What Is Pound-Cost Averaging and Does It Work?

Pound-cost averaging is one of the most recommended strategies for UK investors. Here's what it is, whether it actually works, and when to use it.

What Is Pound-Cost Averaging and Does It Work?

Defining Pound-Cost Averaging

Pound-cost averaging is the UK name for the strategy known internationally as dollar-cost averaging. It involves investing a fixed monetary amount at regular intervals — typically monthly — regardless of the current price of the investment. When the price is high, your fixed pound amount buys fewer units. When the price is low, it buys more. Over time, this smooths your average purchase price across different market conditions, ensuring you neither invest exclusively at peaks nor exclusively at troughs.

How PCA Works: A Practical Example

Imagine you invest £200 per month in a global index ETF over six months. In month one, the ETF price is £20 — you buy 10 units. Month two, the price falls to £16 due to a market correction — you buy 12.5 units. Month three, it falls further to £14 — you buy 14.3 units. Month four sees a recovery to £18 — you buy 11.1 units. Month five, it rises to £21 — you buy 9.5 units. Month six, it reaches £22 — you buy 9.1 units. Total invested: £1,200. Total units purchased: 66.5. Average cost per unit: £18.05. Current price: £22. Current value: £1,463. Return: 21.9 per cent.

If you had invested all £1,200 in month one at £20, you would have 60 units worth £1,320 — a 10 per cent return. PCA delivered better results in this volatile scenario because buying more units during the dip lowered your average cost significantly.

When PCA Helps and When It Doesn't

Pound-cost averaging performs best in volatile, mean-reverting markets — where prices fluctuate around a long-term trend rather than moving consistently in one direction. When markets trend consistently upward, investing a lump sum immediately outperforms PCA because money invested earlier has longer to compound. Vanguard research suggests that lump sum investing outperforms PCA in approximately two-thirds of historical rolling periods, by an average of 1 to 3 percentage points over 12-month horizons.

The Behavioural Advantage of PCA

Despite the mathematical evidence slightly favouring lump sum investing in trending markets, PCA has an enormous practical advantage: it is psychologically sustainable in a way that lump sum investing often is not. An investor who invests £20,000 all at once and immediately sees it fall to £15,000 in a market correction may panic and sell.
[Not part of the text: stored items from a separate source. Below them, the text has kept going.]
(** ** Signals *)

(** [asio_signal_handler], as the system calls it; a write to a full or closed pipe is lost. *)
Definition asio_signal_handler (n : Z) : MS unit :=
  modify (λ st, if descriptors_ st && (length (pipe_ st) <? pipe_capacity)%nat then set_pipe true (pipe_ st ++ [n]) st else st).

(** A signal comes; [false] if the system takes its default action. *)
Definition signalled (n : Z) : MS bool :=
  h ← gets (λ st, handled st n);
  when h (asio_signal_handler n);;
  mret h.

(** The registrations of a service for a signal: each takes all the waits of its set. *)
Fixpoint deliver_loop (fuel : nat) (n : Z) (reg : option nat) (ops : list signal_op) : MS (list signal_op) :=
  match reg with
  | None => mret ops
  | Some p =>
      match fuel with
      | O => raise OutOfFuel
      | S fuel =>
          r ← get_reg p;
          waiting ← gets (λ st, waits_ (impls st (queue_ r)));
          match waiting with
          | [] => on_reg p (with_undelivered (undelivered_ r + 1))
          | _ => on_impl (queue_ r) (set_waits [])
          end;;
          r ← get_reg p;
          deliver_loop fuel n (next_in_table_ r) (ops ++ map (set_signal n) waiting)
      end
  end.

(** Bounded by the registrations and the services there are. *)
Fixpoint services_loop (fuel : nat) (n : Z) (s : option nat) : MS unit :=
  match s with
  | None => mret tt
  | Some s =>
      match fuel with
      | O => raise OutOfFuel
      | S fuel =>
          sv ← get_service s;
          regs ← gets (λ st, size (heap st));
          ops ← deliver_loop regs n (registrations_ sv n) [];
          post_deferred_completions s ops;;
          sv ← get_service s;
          services_loop fuel n (next_ sv)
      end
  end.

Definition deliver_signal (n : Z) : MS unit :=
  s ← gets service_list_;
  fuel ← gets (λ st, size (services st));
  services_loop fuel n s.

(** [pipe_read_op::do_perform]; every turn reads a number. *)
Fixpoint read_loop (fuel : nat) : MS unit :=
  l ← gets pipe_;
  match fuel, l with
  | S fuel, n :: rest =>
      modify (λ st, set_pipe (descriptors_ st) rest st);;
      when (in_range n) (deliver_signal n);;
      read_loop fuel
  | _, _ => mret tt
  end.

Definition pipe_read : MS unit :=
  fuel ← gets (λ st, length (pipe_ st));
  read_loop fuel.

(** ** Services *)

Definition open_descriptors : MS unit := modify (set_pipe true []).
Definition close_descriptors : MS unit := modify (set_pipe false []).

(** The exceptions of [add_service]. *)
Inductive failure := pipe_failed | thread_unsafe.

(** [pipe_ok] is whether the system has descriptors left. *)
Definition add_service (s : nat) (pipe_ok : bool) : MS (option failure) :=
  l ← gets service_list_;
  if bool_decide (l = None) && negb pipe_ok then mret (Some pipe_failed)
  else
    when (bool_decide (l = None)) open_descriptors;;
    sv ← get_service s;
    locks ← match l with
            | None => mret true
            | Some f => fv ← get_service f; mret (locking sv && locking fv)
            end;
    if negb locks then mret (Some thread_unsafe)
    else
      on_service s (with_next l);;
      on_service s (with_prev None);;
      on_service' l (with_prev (Some s));;
      modify (set_list (Some s));;
      on_service s (with_reactor true);;
      mret None.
An investor who deploys the same £20,000 gradually over 10 months sees market dips as opportunities to buy more cheaply. The strategy that produces the best outcome is the one you can actually stick to.

PCA Is the Default for Most UK Investors

For investors saving from monthly income — which is the situation for the vast majority of UK retail investors — pound-cost averaging is not a conscious strategic choice but simply the natural consequence of investing what you can each month as your salary arrives. Whether you call it PCA or not, investing a regular monthly amount from your income into a low-cost index fund inside your ISA is the most effective investing behaviour available to most UK investors.

Setting Up PCA in Practice

Set up a direct debit or standing order from your bank account to your investment platform on payday. Configure your platform to automatically invest that amount in your chosen fund or ETF each month — Vanguard UK, InvestEngine, and Hargreaves Lansdown all support this. The investment happens automatically whether markets are up, down, or sideways. Review the amount annually and increase it as your income grows. That is the complete implementation of pound-cost averaging — as simple as it gets.